The span to repeat in the listing below runs from the line containing "implementation: the areas" to the line containing "allocation functions; the", inclusive. Repeat it exactly, and only it.

**Excerpted records**

* * *

(* ===== verification/Prelude.v ===== *)
(** * GCore: a verification library for the GCore kernel

    GCore ([os/src/]) is a Unix-like kernel in Rust for RISC-V (and LoongArch).
    The library models its memory system, from physical frames to the address
    space of a process; the task system over it, with the scheduler, futexes,
    process life cycle, signals and clocks; and the storage under both: block
    devices and the VirtIO queue, caches, the FAT32 allocation table, ext4 files,
    pipes and descriptor tables.
    The build modelled is the default one: RISC-V on QEMU
    ([board_rvqemu]), [oom_handler] with swap and zram on, [zero_init] off,
    overflow checks off (a release build).

    ** How the code is translated

    A function of the code is a function here, of the same name where the name
    is free, with its state passed and returned. A panic (a failed [assert!],
    [unwrap] of an error, an index out of range, [unreachable!]) and undefined
    behaviour are the [None] of an [option]; Rust's [Result] is [result]. A
    [usize] is a [Z] whose operations wrap at 64 bits where they are written
    ([+w], [-w], [*w], [<<w]), likewise [u16] and [u32]. A theorem that an
    operation equals [Some _] therefore says that it returns and does not
    panic. Loops over a list are structural; the others carry fuel, which is
    the number of pages or bytes the loop has to go through, and are shown to
    return with it; where the code can loop for ever the result says so, as the
    [OutOfFuel] of [run]. Physical memory is a map from addresses to bytes; a frame
    held by an [Arc] has a count in [prc], and the drop of the last handle runs
    the [Drop] of the tracker.

    ** The parts

    - [Address] ([mm/address.rs]): addresses, page numbers, the range iterator.
      [Phys]: bytes of physical memory, read and written by page and word.
    - [FrameAlloc] ([mm/frame_allocator.rs]): the stack allocator of frames, the
      tracker handles, raw runs of frames, and the out-of-memory retry. The
      theorems: nobody is given a frame that is held, exhaustion is exactly
      having no frame left, [frames_alloc] is all or nothing, double frees are
      detected.
    - [PageTable] ([mm/page_table.rs]): the trait as a class, [PageTable], with
      its laws, [PageTableSpec]. [Sv39], [Sv39Tree]
      ([hal/arch/riscv/sv39.rs]): the three-level table in memory, an instance;
      the tree refines a finite map from page slots to frames and permissions.
    - [UserBuf], [UserCopy] ([mm/page_table.rs]): scattered user buffers and the
      copies between kernel and user memory, proved against [PageTableSpec].
    - [IdAlloc] ([task/pid.rs], [hal/arch/riscv/kern_stack.rs]): identifiers and
      the placement of kernel stacks.
    - [Block] ([drivers/block/]): block devices as a class, the VirtIO driver's
      sector arithmetic and the memory-backed disk as instances.
    - [PageStore]: a store of pages under identifiers, as a class with its
      laws; [Zram] ([mm/zram.rs]) and [Swap] ([fs/swap.rs], over any block
      device) are instances.
    - [Frames] ([mm/map_area.rs], [Frame]): a page in memory, compressed,
      swapped out or not allocated, and the moves between these. [World] is
      physical memory with both stores; [world_ok] says that the counts of all
      three cover a list of existing frames, and [page_of] is the contents of a
      frame wherever it is.
    - [FileTrait] ([fs/file_trait.rs]): the files that areas map.
    - [MapArea] ([mm/map_area.rs], [LinearMap], [MapArea]): a range of pages.
      [MapAreaOom]: evicting pages keeps contents. [MapAreaFault]: bringing a
      page in, unmapping one, copying on write.
    - [MemorySet] ([mm/memory_set.rs]): an address space: insertion and removal
      of areas, page faults, clean-up, [mmap], [munmap], [mprotect], [brk], and
      the system calls over them ([syscall/process.rs]). [UserSpace]: the
      kernel's map, ELF images ([task/elf.rs]), [fork], thread resources, the
      initial stack. [SpaceOk]: the invariant of a space, page faults and
      clean-up on it. [SpaceDemo]: a concrete space. [SpaceFacts]: error paths.
      [SpaceFork]: after [fork] parent and child share pages and see none of
      each other's writes.
    - [Pipe] ([fs/dev/pipe.rs]): the ring buffer is a bounded queue of bytes.
      [FdTable] ([fs/file_descriptor.rs], and the calls of [syscall/fs.rs] over
      it): the descriptor table is a finite map, with the cases in which it is
      not.
    - [BlockCache] ([fs/cache.rs]): reads and writes through the cache are
      those of the device. [Fat], [Efs] ([fs/fat32/]): the chains of the
      allocation table stay disjoint as long as one of the two sources of free
      clusters can serve a request; the swap area gets the blocks of clusters
      that were free.
    - [Timer] ([timer.rs], and the accounting of [task/task.rs]): clocks, time
      arithmetic as arithmetic on nanoseconds, interval timers.
    - [Sched] ([task/manager.rs], [task/processor.rs], [task/mod.rs]): the state
      [Sys] of the task system (control blocks, queues, the running task, timed
      waits, futex tables), its operations and the invariant [sched_ok].
      [Futex] ([task/threads.rs]): a wait is two halves, up to the switch and
      after it. [Process] ([task/mod.rs], [task/task.rs]): exit, clone, wait;
      the address space is the class [TaskVm]. A system call that sleeps may keep
      an [Arc] of its task on the kernel stack; [handles] of [Sys] are the tasks
      held so. [Handles]: what the operations do to held tasks. [Family]: the
      process tree. [Tasks]: the operations as the steps of a machine; its
      invariant, that every ready task runs, that exit and wait return, and how
      they go wrong for a thread killed while it is held.
    - [Signal] ([task/signal.rs], [syscall/process.rs]): signal sets, actions,
      delivery to a frame on the user stack, [sigreturn], sleeping calls.
      [SignalOk]: which signal is taken, what can be masked. [SignalFrame]: a
      handler returns to the program it interrupted; error paths.
    - ext4 ([fs/ext4/]). [Ext4Bitmap] ([bitmap.rs], [crc.rs]): bitmaps and the
      CRC32C checksum, which is the polynomial division. [Ext4Disk]
      ([superblock.rs], [block_group.rs], [ext4_inode.rs]): the structures on
      disk. [Ext4Alloc] ([balloc.rs], [ialloc.rs]): allocation of blocks and
      inodes; [Ext4Ok], [Ext4AllocOk], [Ext4AllocFacts]: a block is handed out
      once. [Ext4Extent] ([extent.rs]): the extent tree; [Ext4ExtentOk]: the
      search finds what a linear search of the extents finds. [Ext4File]
      ([file.rs]): reading and writing; [Ext4FileOk], [Ext4FileFacts]: a file
      behaves as its bytes.
    - [VirtQueue] ([dependency/virtio-drivers/src/queue.rs]): the queue between a
      driver and a device. [VirtQueueOk], [VirtQueueInv]: the free list and the
      chains of the outstanding requests. [VirtQueueFacts]: in every run the
      requests stay apart, whatever the device writes.

    A component is proved against the class of the one below, never its
    implementation: the areas know a table only by [PageTableSpec] and the
    stores by [PageStoreSpec]. Lemmas about one area quantify over [rest], the
    frames that exist elsewhere, so that the lemma holds in any space and, in
    turn, for several spaces at once.

    ** Outside the model

    Code of other packages is a parameter with its documented behaviour as the
    hypothesis: the LZ4 codec (decompressing what was compressed gives it
    back), the VirtIO disk (a disk of sectors), the headers [xmas_elf]
    reports. Linker symbols are parameters. The handler that frees frames under
    memory pressure runs over all tasks and is an argument ([oom]) of the
    allocation functions; the theorems cover every such handler. Locks, the
    other harts, the translation cache, logging and formatting are not
    modelled: an operation runs under the lock its caller holds, except that a
    lock taken twice by one task is a panic where a theorem depends on it. The
    heap of timed waits is any function that pops a least element.

    Not modelled: traps, context switches and registers of the board (assembly
    and hardware); the VirtIO transports and device protocols; the drivers of
    other boards; the network calls, which wrap the smoltcp crate; the directory
    tree, the directory entries of both file systems and the FAT32 inodes, the
    removal of ext4 extents, and the page cache of open files; and the LoongArch
    port. *)

From stdpp Require Export base gmap list numbers list_numbers option sorting.
From Stdlib Require Export ZArith Lia.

* * *

**Task result**
    implementation: the areas know a table only by [PageTableSpec] and the
    stores by [PageStoreSpec]. Lemmas about one area quantify over [rest], the
    frames that exist elsewhere, so that the lemma holds in any space and, in
    turn, for several spaces at once.

    ** Outside the model

    Code of other packages is a parameter with its documented behaviour as the
    hypothesis: the LZ4 codec (decompressing what was compressed gives it
    back), the VirtIO disk (a disk of sectors), the headers [xmas_elf]
    reports. Linker symbols are parameters. The handler that frees frames under
    memory pressure runs over all tasks and is an argument ([oom]) of the
    allocation functions; the theorems cover every such handler. Locks, the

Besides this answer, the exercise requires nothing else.